Book review: Fallen Dragon

11 May 2004


Peter F. Hamilton is considered one of the "important" authors of modern British SF, so I'm glad to have had a chance to read this book. Unfortunately it seemed to this reviewer like a half-digested mass of a higher-tech William Gibson combined with a few driblets of Alistair Reynolds.

Hamilton has clearly developed a great many set pieces and a deal of background for this novel, but he makes the amateur's mistake of trying to work in everything he's thought of. There are many scenes of description which are not only information-dump, but also not even information-dump that's relevant to the plot; one could skip over large chunks of this without missing anything. Like Reynolds in places, and especially like Mary Gentle's recent work, Hamilton seems more interested in describing the scene for the film-maker than in telling a story.

The story itself is quite weak, relying on coincidences and misunderstandings to avoid unravelling completely. It carries one along, to some extent, but it's certainly not suspenseful or unpredictable. Our protagonist changes characterisation as necessary to fit the plot. His story is told through flashbacks, and even this reviewer found himself skimming the page after page of descriptions of terraforming procedures. Another protagonist suddenly turns out, about half-way through the book, to be a family of clones all with the same name, rather than the single person we've been encouraged until now to think he is.
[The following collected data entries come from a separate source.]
Lemma sourced_claims w w' own own' source : winv w own → sourced w w' own own' source →
  (∀ a b A A', w_arenas w' !! a = Some A → w_arenas w' !! b = Some A' → ar_id A = ar_id A' → a = b) →
  (∀ i o r, claim w' own' i o = Some r → i < w_next w' ∧ r.1 <= r.2 ∧
    ∀ a A, w_arenas w' !! a = Some A → ar_id A = i → ARENA_ALIGN <= r.1 ∧ r.2 <= ar_cursor A) ∧
  (∀ i o o' r r', 1 <= i → o ≠ o' → claim w' own' i o = Some r → claim w' own' i o' = Some r' → apart r r').
Proof.
  intros [HA HI HN HC HP _ _] [SN SA SC SP] HI'. split.
  - intros i o r Hr. destruct (SC i o r Hr) as [Hle HS]. destruct (source o) as [o1|].
    + destruct HS as (r1 & Hr1 & H1 & H2). destruct (HC i o1 r1 Hr1) as (L1 & L2 & L3). split_and!; [lia|done|].
      intros a A' Ha Hi. destruct (SA a A' Ha) as [E|(A & HA' & E & Hc)]; [lia|].
      destruct (L3 a A HA' ltac:(lia)). split; lia.
    + destruct HS as (a & A & A' & Ha & Ha' & Hi & Hi' & H1 & H2). destruct (HA a A Ha) as (B1 & B2 & _). split_and!; [lia|done|].
      intros b Ab Hb Eb. assert (b = a) as -> by (eapply HI'; [done..|congruence]). assert (Ab = A') as -> by congruence. split; lia.
  - intros i o o' r r' H1 Hne Hr Hr'. destruct (SC i o r Hr) as [Hle HS]. destruct (SC i o' r' Hr') as [Hle' HS'].
    assert (∀ o1 r1 rn, claim w own i o1 = Some r1 →
      (∃ a A A', w_arenas w !! a = Some A ∧ w_arenas w' !! a = Some A' ∧ ar_id A = i ∧ ar_id A' = i ∧
        ar_cursor A <= rn.1 ∧ rn.2 <= ar_cursor A') → r1.2 <= rn.1) as Hnew.
    { intros o1 r1 rn Ho1 (a & A & A' & Ha & _ & Hi & _ & H2 & _). destruct (HC i o1 r1 Ho1) as (_ & _ & L). destruct (L a A Ha Hi). lia. }
    destruct (source o) as [o1|] eqn:E1, (source o') as [o2|] eqn:E2.
    + destruct HS as (r1 & Hr1 & A1 & A2), HS' as (r2 & Hr2 & B1 & B2). destruct (decide (o1 = o2)) as [->|Hne12].
      { eapply SP; [exact Hne|congruence|done..]. }
      destruct (HP i o1 o2 r1 r2 H1 Hne12 Hr1 Hr2); unfold apart; lia.
    + destruct HS as (r1 & Hr1 & A1 & A2). pose proof (Hnew _ _ _ Hr1 HS'). unfold apart. lia.
    + destruct HS' as (r1 & Hr1 & A1 & A2). pose proof (Hnew _ _ _ Hr1 HS). unfold apart. lia.
    + eapply SP; [exact Hne|congruence|done..].
Qed.

Lemma winv_init : winv world_init (λ _, None).
Proof.
  assert (∀ i o r, claim world_init (λ _, None) i o = Some r → i = 0 ∧ r = (0, 0)) as HC.
  { intros i [n|t j|t] r Hr; cbn in Hr; [done| |done]. apply bind_Some in Hr as (s & Hs & Hr).
    change (replicate Tlab.SLOTS Tlab.EMPTY !! j = Some s) in Hs. apply lookup_replicate in Hs as [-> _]. cbn in Hr. case_decide; [|done]. by injection Hr as <-. }
  split; cbn; try done.
  - intros i o r Hr. destruct (HC i o r Hr) as [-> ->]. cbn. split_and!; [lia|lia|]. intros a A Ha. by rewrite lookup_empty in Ha.
  - intros i o o' r r' Hi _ Hr _. destruct (HC i o r Hr) as [-> _]. lia.
  - intros h Hh. by apply not_elem_of_nil in Hh.
Qed.

(** The thread at work takes a step in its arena. *)
Definition set_own (own : nat → range) (t : nat) (r : range) : nat → range := λ u, if decide (u = t) then r else own u.

Lemma set_athread_eq w t th : set_athread w t th t = th.
Proof. unfold set_athread. by rewrite decide_True. Qed.

Lemma set_athread_ne w t th u : u ≠ t → set_athread w t th u = w_threads w u.
Proof. intros. unfold set_athread. by rewrite decide_False. Qed.

Lemma claim_le w own i o r : winv w own → claim w own i o = Some r → r.1 <= r.2.
Proof. intros W Hr. apply (wi_claim w own W i o r Hr). Qed.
The writing itself is often turgid, and Hamilton (or perhaps his copy-editor) seems to be unclear on the meaning of words such as "apex"; several times, infelicitous phrases (such as "alignment power coupling") cause one to stumble and be thrown out of what thin suspension of disbelief one had managed. The Gibsonion emphasis on brand names and the "coolness" of lethal technology would have been appropriate had this book been published fifteen or twenty years ago, but now look dated.

Hamilton is good on ideas, but ideas are the easiest part of writing; and many of the ideas are clearly borrowed from better authors, for all he puts his own spin on them. This is not an entirely worthless book; if Hamilton can develop better plotting, characterisation and technical writing skills, he'll be a writer to watch.